Even though December is almost here, central banks’ balance sheets have hardly, if at all, decreased. Rather than real sales, a weaker currency and the price of the accumulated bonds account for the majority of the fall in the balance sheets of the major central banks.
In the context of government deficits that are hardly declining and, in some cases, increasing, investors must take into account the danger of a significant reduction in the balance sheets of central banks. Both the quantitative tightening of central banks and the refinancing of government deficits, albeit at higher costs, will drain liquidity from the markets. This inevitably causes the global liquidity spectrum to contract far more than the headline amount.
Liquidity drains have a dividing effect in the same way that liquidity injections have an obvious multiplier effect on the transmission mechanism of monetary policy. A central bank’s balance sheet increased by one unit of currency in assets multiplies at least five times in the transmission mechanism. Do the calculations now on the way out, but keep in mind that government expenditure will be financed.
Our tendency is to take liquidity for granted. Due to the FOMO (fear of missing out) mentality, investors have increased their risk and added illiquid assets over the years of monetary expansion. In periods of monetary excess, multiple expansion and rising valuations are the norms.
Since we could always count on rising liquidity, when asset prices corrected over the past two decades, the best course of action was to “buy the dip” and double down. This was because central banks would keep growing their balance sheets and adding liquidity, saving us from almost any bad investment decision, and inflation would stay low.
Twenty years of a dangerous bet: monetary expansion without inflation. How do we handle a situation where central banks must cut at least $5 trillion off their balance sheets? Do not believe I am exaggerating; the $20 trillion bubble generated since 2008 cannot be solved with $5 trillion. A tightening of $5 trillion in US dollars is mild, even dovish.

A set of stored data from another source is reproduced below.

(* ===== verification/PersistentSchedule.v ===== *)
(** The persistent scheduler and the service of celery/beat.py: the shelve database with the last runs,
    how it is opened, reset and merged with the configuration when beat starts, the loop of the service,
    and how the runs survive a restart.

    The database on disk is a value; opening it may raise.  [p_store] is the open shelf with its cache of
    read values: assigning or deleting a key writes through, a change inside the dict of entries reaches
    the disk with [sync].  Only the value of the key [entries] may turn out to be unreadable.  Nothing
    uses the shelf after it was closed. *)

From S2P Require Import Prelude.
From S2P Require Import PyDict.
From S2P Require Import Effect.
From S2P Require Import Beat.
Import Beat.
Local Open Scope Z_scope.
Local Open Scope eff_scope.

Module PersistentSchedule.

(** A key of the shelf: missing, not readable, or there *)
Inductive field (A : Type) := Absent | Unreadable (e : exn) | Value (a : A).
Arguments Absent {A}.
Arguments Unreadable {A} e.
Arguments Value {A} a.

Section Persistent.
Context {sched A : Type} `{!EqDecision sched, !EqDecision A}.
Context (due : sched → Z → Z → bool * option Z).
Context (entry_le : relation (@entry sched A)) `{!RelDecision entry_le}.
Context (run : list (@call_ sched A * outcome ()) → @call_ sched A → outcome ()) (time : nat → Z).
Context (max_interval sync_every : Z) (sync_every_tasks : option Z).

Abbreviation schedules := (pydict string (@entry sched A)).

Record store := Store {
  st_entries : field schedules;
  st_version : option string;
  st_tz : option (option string);   (* the setting may be [None] *)
  st_utc : option bool;
}.

Definition empty_store : store := Store Absent None None None.

Inductive database := CannotOpen (e : exn) | Opens (st : store).

Record pstate := PState {
  p_disk : option database;         (* nothing if there is no file *)
  p_store : option store;           (* [_store] *)
  p_io : list (option exn);         (* what the next writes raise *)
  p_sched : @scheduler sched A;     (* its [s_data] is the value of [entries] *)
}.

Abbreviation M := (eff pstate).

Definition set_disk d p := PState d (p_store p) (p_io p) (p_sched p).
Definition set_store st p := PState (p_disk p) (Some st) (p_io p) (p_sched p).
Definition set_entries d st := Store d (st_version st) (st_tz st) (st_utc st).
Definition set_version v st := Store (st_entries st) (Some v) (st_tz st) (st_utc st).
Definition set_tz tz st := Store (st_entries st) (st_version st) (Some tz) (st_utc st).
Definition set_utc utc st := Store (st_entries st) (st_version st) (st_tz st) (Some utc).

(** Errors of [os.remove] but [ENOENT] *)
Context (os_remove : string → option exn).
(** The order in which a set is iterated *)
Context (iter_set : list string → list string).
(** Settings: the schedule, whether results are to expire, the default entry, time zone and UTC; and
    [celery.__version__] *)
Context (beat_schedule : pydict string (@cfg sched A)) (expire : bool) (cleanup : @cfg sched A).
Context (conf_tz : option string) (conf_utc : bool) (version : string).

(** ** The shelf *)

Definition raises (o : option exn) : M () := match o with Some e => eraise e | None => eret () end.

(** The next write *)
Definition io : M () := λ p, raises (mjoin (head (p_io p))) (PState (p_disk p) (p_store p) (tail (p_io p)) (p_sched p)).

Definition write (f : store → store) : M () :=
  run! io in
  emodify (λ p, PState (match p_disk p with Some (Opens st) => Some (Opens (f st)) | d => d end)
                       (f <$> p_store p) (p_io p) (p_sched p)).

(** [_store.clear()]: the values it reads are readable where it is called *)
Definition clear : M () := write (λ _, empty_store).

(** [_store['entries']] *)
Definition get_schedule : M schedules :=
  do! st := eget p_store in
  match st_entries <$> st with
  | None => eraise TypeError
  | Some Absent => eraise KeyError
  | Some (Unreadable e) => eraise e
  | Some (Value d) => eret d
  end.

Definition known_suffixes : list string := [""; ".db"; ".dat"; ".bak"; ".dir"]%string.

Definition _remove_db : M () :=
  run! eiter (λ suffix, raises (os_remove suffix)) known_suffixes in
  emodify (set_disk None).

(** [shelve.open]: a database that is not there is created *)
Definition _open_schedule : M store :=
  do! d := eget p_disk in
  match d with
  | None => run! emodify (set_disk (Some (Opens empty_store))) in eret empty_store
  | Some (CannotOpen e) => eraise e
  | Some (Opens st) => eret st
  end.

To return to pre-2020 levels, the Fed would need to decrease its balance sheet by that much on its own.
Keep in mind that the central banks of developed economies need to tighten monetary policy by $5 trillion, which is added to over $2.50 trillion in public deficit financing in the same countries.
The effects of contraction are difficult to forecast because traders for at least two generations have only experienced expansionary policies, but they are undoubtedly unpleasant. Liquidity is dwindling already in the riskiest sectors of the economy, from high yield to crypto assets. By 2023, when the tightening truly begins, it will probably have reached the supposedly safer assets.

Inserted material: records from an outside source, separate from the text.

(* ===== verification/MultiParser.v ===== *)
(** The arguments of [celery multi] (celery/apps/multi.py): the parser of options with namespaces
    ([-c:1-3 10]), the nodes and their options made from them, and the command line of a node; with the
    node names of celery/utils/nodenames.py and the formats of celery/utils/text.py.

    Text is ASCII.  The host name, the formats of the process index, [sys.executable] and the creation of
    directories are parameters. *)

From S2P Require Import Prelude.
From S2P Require Import PyStr.
From S2P Require Import PyDict.
Local Open Scope Z_scope.

Module MultiParser.

(** ** Text *)

Definition str_contains (s : string) (c : ascii) : bool := bool_decide (c ∈ to_chars s).
Definition str_split (s : string) (c : ascii) : list string := of_chars <$> split_on c (to_chars s).
Definition str_isdigit (s : string) : bool := match to_chars s with [] => false | l => forallb is_digit l end.
Definition str_int (s : string) : outcome Z := py_int (to_chars s).
Definition str_of (n : Z) : string := of_chars (py_str_nat n).
Definition str_join (sep : string) (l : list string) : string := String.concat sep l.
Definition str_drop (n : nat) (s : string) : string := of_chars (drop n (to_chars s)).
(** An optional text in an f-string *)
Definition fmt (o : option string) : string := default "None"%string o.
(** [x or y] on optional texts *)
Definition truthy (o : option string) : bool := match o with None => false | Some s => negb (bool_decide (s = ""%string)) end.
Definition str_or (x : option string) (y : string) : string := if truthy x then default y x else y.

(** [s.split(c, 1)] or [s.partition(c)]: before and after the first [c] *)
Fixpoint split_first (c : ascii) (l : chars) : option (chars * chars) :=
  match l with
  | [] => None
  | x :: l => if bool_decide (x = c) then Some ([], l)
              else match split_first c l with Some (a, b) => Some (x :: a, b) | None => None end
  end.

(** ** The parser of options *)

Abbreviation opts := (pydict string (option string)).
Abbreviation spaces := (pydict string opts).

Record parser := Parser { options : opts; values : list string; passthrough : string; namespaces : spaces }.

Definition new_parser : parser := Parser [] [] "" [].

(** [namespaces[ns]] of the [defaultdict], and an update of it *)
Definition ns_get (d : spaces) (ns : string) : opts := default [] (dict_get d ns).
Definition ns_update (d : spaces) (ns : string) (o : opts) : spaces := dict_set d ns (dict_update (ns_get d ns) o).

In a recent interview, Bundesbank President Joachim Nagel said that the ECB will begin to reduce its balance sheet in 2023 and added that “a recession may be insufficient to get inflation back on target.” This suggests that the “anti-fragmentation tool” currently in use to mask the risk in periphery bonds may begin to lose its placebo impact on sovereign assets. Additionally, the cost of equity and a weighted average cost of capital increase as soon as sovereign bond spreads begin to rise.
Capital can only be made or destroyed; it never remains constant. And if central banks are to effectively fight inflation, capital destruction is unavoidable.

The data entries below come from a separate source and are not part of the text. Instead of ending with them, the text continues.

(** * amazon-chime-sdk-js: simulcast uplink policy and subscribe/ack task

    A shallow embedding of
    - [src/videouplinkbandwidthpolicy/DefaultSimulcastUplinkPolicy.ts], and
    - the task [SubscribeAndReceiveSubscribeAckTask],
    followed by the properties of the specification that are stated about
    them.

    Conventions.
    - A JavaScript [number] that carries a bandwidth estimate is a rational
      ([Q]) or [NaN]; times in milliseconds, bitrate constants, stream ids
      and close codes are integers ([Z]).  Comparisons of a double with a
      constant are exact on the rational it denotes; the one sum the code
      forms on such a number, [lastUplinkBandwidthKbps + 1], is rounded
      and is modelled by [plusOne].  Infinite samples are not covered.
    - Methods that mutate [this] are state transformers in the monad [M],
      which also carries a thrown exception.
    - [Date.now()] is an input: every method that reads the clock takes the
      readings as arguments, one per call site.
    - Log lines are kept as structured entries, not as formatted text.
    - The task extends [BaseTask], which is not among the sources.  The
      bodies of [run] and [cancel] are embedded as the subclass writes
      them; the wrapper through which callers reach them is modelled from
      section 4.1 of the specification in the module [BaseTask]. *)

From Stdlib Require Import ZArith QArith Qminmax Qround List String Bool Lia Lqa.
From stdpp Require Import gmap strings list fin_maps.
Import ListNotations.

Local Open Scope string_scope.
Local Open Scope list_scope.
Local Open Scope Z_scope.

(** ** Exceptions and the state monad *)

Inductive Message : Type :=
  | MsgMoreReceiveSections (index len : nat)
  | MsgFixedUp (before after : list Z)
  | MsgSendingSubscribe
  | MsgGotSubscribeAck
  | MsgCanceledWhileWaiting
  | MsgConnectionTerminated (closeCode : Z) (closeReason : string)
  | MsgAlreadyRunning
  | MsgCanceledBeforeRunning
  | MsgAlreadyFinished.

Inductive JsError : Type :=
  | TypeError
  | Error (message : Message).

Inductive Completion (A : Type) : Type :=
  | Normal (a : A)
  | Throw (e : JsError).
Arguments Normal {A} a.
Arguments Throw {A} e.

Definition M (S A : Type) : Type := S -> Completion A * S.

Definition ret {S A} (a : A) : M S A := fun s => (Normal a, s).

Definition bind {S A B} (c : M S A) (k : A -> M S B) : M S B :=
  fun s =>
    match c s with
    | (Normal a, s') => k a s'
    | (Throw e, s') => (Throw e, s')
    end.

Definition throw {S A} (e : JsError) : M S A := fun s => (Throw e, s).
Definition get {S} : M S S := fun s => (Normal s, s).
Definition gets {S A} (f : S -> A) : M S A := fun s => (Normal (f s), s).
Definition modify {S} (f : S -> S) : M S unit := fun s => (Normal tt, f s).
Definition when {S} (b : bool) (c : M S unit) : M S unit :=
  if b then c else ret tt.

Declare Scope js_scope.
Delimit Scope js_scope with js.
Notation "'let!' x ':=' c 'in' k" := (bind c (fun x => k))
  (at level 10, x name, c at level 100, k at level 200) : js_scope.
Notation "'do!' c 'in' k" := (bind c (fun _ : unit => k))
  (at level 10, c at level 100, k at level 200) : js_scope.
Local Open Scope js_scope.

Definition exec {S A} (c : M S A) (s : S) : S := snd (c s).
Definition result {S A} (c : M S A) (s : S) : Completion A := fst (c s).

(** ** JavaScript numbers and [Map] *)

Inductive JsNumber : Type :=
  | NaN
  | Num (q : Q).

(** [a >= b] on rationals. *)
Definition Qge_bool (a b : Q) : bool := Qle_bool b a.

(** A [Map<string, V>]: keys in insertion order, [set] on a present key
    replaces the value in place. *)
Definition JsMap (V : Type) : Type := list (string * V).

Fixpoint map_get {V} (k : string) (m : JsMap V) : option V :=
  match m with
  | [] => None
  | (k', v) :: rest => if String.eqb k' k then Some v else map_get k rest
  end.

Fixpoint map_set {V} (k : string) (v : V) (m : JsMap V) : JsMap V :=
  match m with
  | [] => [(k, v)]
  | (k', v') :: rest =>
      if String.eqb k' k then (k, v) :: rest else (k', v') :: map_set k v rest
  end.

(** A [Set<T>] of object identities, in insertion order. *)
Definition set_add (x : nat) (s : list nat) : list nat :=
  if existsb (Nat.eqb x) s then s else s ++ [x].
Definition set_delete (x : nat) (s : list nat) : list nat :=
  List.filter (fun y => negb (Nat.eqb x y)) s.
Definition set_has (x : nat) (s : list nat) : bool := existsb (Nat.eqb x) s.

(** ** DefaultSimulcastUplinkPolicy *)

Module DefaultSimulcastUplinkPolicy.

Inductive ActiveStreams : Type := kHi | kHiAndLow | kMidAndLow | kLow.

Definition ActiveStreams_eqb (a b : ActiveStreams) : bool :=
  match a, b with
  | kHi, kHi | kHiAndLow, kHiAndLow | kMidAndLow, kMidAndLow | kLow, kLow => true
  | _, _ => false
  end.

(** Modelled from the spec: the enum [SimulcastLayers] is imported from
    [../simulcastlayers/SimulcastLayers]; only the four members this policy
    names are listed. *)
Inductive SimulcastLayers : Type := Low | LowAndMedium | LowAndHigh | High.

(** Modelled from the spec: [SimulcastTransceiverController.NAME_ARR_ASCENDING]
    is declared outside this file; the layer ids are fixed and exhausted
    (low/mid/high), and the rid of the top layer is written ['hi'] by the
    callers of this policy. *)
Definition NAME_ARR_ASCENDING : list string := ["low"; "mid"; "hi"].

Record RTCRtpEncodingParameters : Type := {
  rid : string;
  active : bool;
  scaleResolutionDownBy : Q;
  maxBitrate : Z
}.

Abbreviation QualityMap := (JsMap RTCRtpEncodingParameters).

(** The fields of [VideoStreamDescription] that the policy reads. *)
Record VideoStreamDescription : Type := {
  streamId : Z;
  disabledByWebRTC : bool
}.

(** The methods of [VideoStreamIndex] that the policy calls, as the values
    they return at the moment of the call. *)
Record VideoStreamIndex : Type := {
  localStreamDescriptions : list VideoStreamDescription;
  numberOfParticipants : Z;
  numberOfVideoPublishingParticipantsExcludingSelf : string -> Z
}.

Record ConnectionMetrics : Type := {
  uplinkKbps : option JsNumber   (* [None]: the property is undefined *)
}.

Record QualityFragment : Type := {
  frag_rid : string;
  frag_active : bool;
  frag_disabledByWebRTC : bool;
  frag_maxBitrate : Z
}.

Inductive LogEntry : Type :=
  | DebugUplinkUpdate (lastUplink : Q)
  | InfoCalculate (bw : Q) (numSources : Z) (disabled : bool)
      (quality : list QualityFragment)
  | InfoAddObserver
  | InfoRemoveObserver.

Definition defaultUplinkBandwidthKbps : Q := 1200 # 1.
Definition startupDurationMs : Z := 6000.
Definition holdDownDurationMs : Z := 4000.
Definition defaultMaxFrameRate : Z := 15.
Definition kHiDisabledRate : Q := 700 # 1.
Definition kMidDisabledRate : Q := 240 # 1.

(** The private state of a policy object.  [optimalParameters] and
    [parametersInEffect] (marked "should deprecate in this policy") take no
    part in the layer decision and are left out.  [scheduled] is the queue
    of [AsyncScheduler.nextTick] callbacks issued by [forEachObserver]. *)
Record Policy : Type := {
  selfAttendeeId : string;
  logger : list LogEntry;
  numSenders : Z;
  shouldDisableSimulcast : bool;
  newQualityMap : QualityMap;
  currentQualityMap : QualityMap;
  newActiveStreams : ActiveStreams;
  currentActiveStreams : ActiveStreams;
  lastUplinkBandwidthKbps : Q;
  startTimeMs : Z;
  lastUpdatedMs : Z;
  videoIndex : option VideoStreamIndex;
  currLocalDescriptions : list VideoStreamDescription;
  nextLocalDescriptions : list VideoStreamDescription;
  activeStreamsToPublish : option ActiveStreams;
  observerQueue : list nat;
  scheduled : list (nat * SimulcastLayers)
}.

Definition set_logger (f : list LogEntry -> list LogEntry) (s : Policy) :=
  {| selfAttendeeId := selfAttendeeId s; logger := f (logger s);
     numSenders := numSenders s; shouldDisableSimulcast := shouldDisableSimulcast s;
     newQualityMap := newQualityMap s; currentQualityMap := currentQualityMap s;
     newActiveStreams := newActiveStreams s; currentActiveStreams := currentActiveStreams s;
     lastUplinkBandwidthKbps := lastUplinkBandwidthKbps s; startTimeMs := startTimeMs s;
     lastUpdatedMs := lastUpdatedMs s; videoIndex := videoIndex s;
     currLocalDescriptions := currLocalDescriptions s;
     nextLocalDescriptions := nextLocalDescriptions s;
     activeStreamsToPublish := activeStreamsToPublish s;
     observerQueue := observerQueue s; scheduled := scheduled s |}.

Definition set_numSenders (v : Z) (s : Policy) :=
  {| selfAttendeeId := selfAttendeeId s; logger := logger s;
     numSenders := v; shouldDisableSimulcast := shouldDisableSimulcast s;
     newQualityMap := newQualityMap s; currentQualityMap := currentQualityMap s;
     newActiveStreams := newActiveStreams s; currentActiveStreams := currentActiveStreams s;
     lastUplinkBandwidthKbps := lastUplinkBandwidthKbps s; startTimeMs := startTimeMs s;
     lastUpdatedMs := lastUpdatedMs s; videoIndex := videoIndex s;
     currLocalDescriptions := currLocalDescriptions s;
     nextLocalDescriptions := nextLocalDescriptions s;
     activeStreamsToPublish := activeStreamsToPublish s;
     observerQueue := observerQueue s; scheduled := scheduled s |}.

Definition set_shouldDisableSimulcast (v : bool) (s : Policy) :=
  {| selfAttendeeId := selfAttendeeId s; logger := logger s;
     numSenders := numSenders s; shouldDisableSimulcast := v;
     newQualityMap := newQualityMap s; currentQualityMap := currentQualityMap s;
     newActiveStreams := newActiveStreams s; currentActiveStreams := currentActiveStreams s;
     lastUplinkBandwidthKbps := lastUplinkBandwidthKbps s; startTimeMs := startTimeMs s;
     lastUpdatedMs := lastUpdatedMs s; videoIndex := videoIndex s;
     currLocalDescriptions := currLocalDescriptions s;
     nextLocalDescriptions := nextLocalDescriptions s;
     activeStreamsToPublish := activeStreamsToPublish s;
     observerQueue := observerQueue s; scheduled := scheduled s |}.

Definition set_newQualityMap (v : QualityMap) (s : Policy) :=
  {| selfAttendeeId := selfAttendeeId s; logger := logger s;
     numSenders := numSenders s; shouldDisableSimulcast := shouldDisableSimulcast s;
     newQualityMap := v; currentQualityMap := currentQualityMap s;
     newActiveStreams := newActiveStreams s; currentActiveStreams := currentActiveStreams s;
     lastUplinkBandwidthKbps := lastUplinkBandwidthKbps s; startTimeMs := startTimeMs s;
     lastUpdatedMs := lastUpdatedMs s; videoIndex := videoIndex s;
     currLocalDescriptions := currLocalDescriptions s;
     nextLocalDescriptions := nextLocalDescriptions s;
     activeStreamsToPublish := activeStreamsToPublish s;
     observerQueue := observerQueue s; scheduled := scheduled s |}.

The prevalent bullish claim is that because central banks have learned from 2008, they will not dare to allow the market to crash. Although a correct analysis, it is not enough to justify market multiples. The fact that governments continue to finance themselves, which they will, is ultimately what counts to central banks. The crowding-out effect of government spending over private-sector credit access has never been a major concern for a central bank. Keep in mind that I am only estimating a $5 trillion unwind, which is quite generous given the excess produced between 2008 and 2021 and the magnitude of the balance sheet increase in 2020–21.
Central banks are also aware of the worst-case scenario, which is elevated inflation and a recession that could have a prolonged impact on citizens, with rising discontent and generalized impoverishment. They know they cannot keep inflation high just to satisfy market expectations of rising valuations. The same central banks that assert that the wealth effect multiplies positively are aware of the disastrous consequences of ignoring inflation. Back in the 1970s.
The “energy excuse” in inflation estimates will likely evaporate, and that will be the key test for central banks. The “supply chain excuse” has disappeared, the “temporary excuse” has gotten stale, and the “energy excuse” has lost some of its credibility since June. The unattractive reality of rising core and super-core inflation has been exposed by the recent commodity slump.
Central banks cannot accept sustained inflation because it means they would have failed in their mandate. Few can accurately foresee how quantitative tightening will affect asset prices and credit availability, even though it is necessary. What we know is that quantitative tightening, with a minimal decrease in central bank balance sheets, is expected to compress multiples and valuations of risky assets more than it has thus far. Given that capital destruction appears to be only getting started, the dividing effect is probably more than anticipated. And the real economy is always impacted by capital destruction.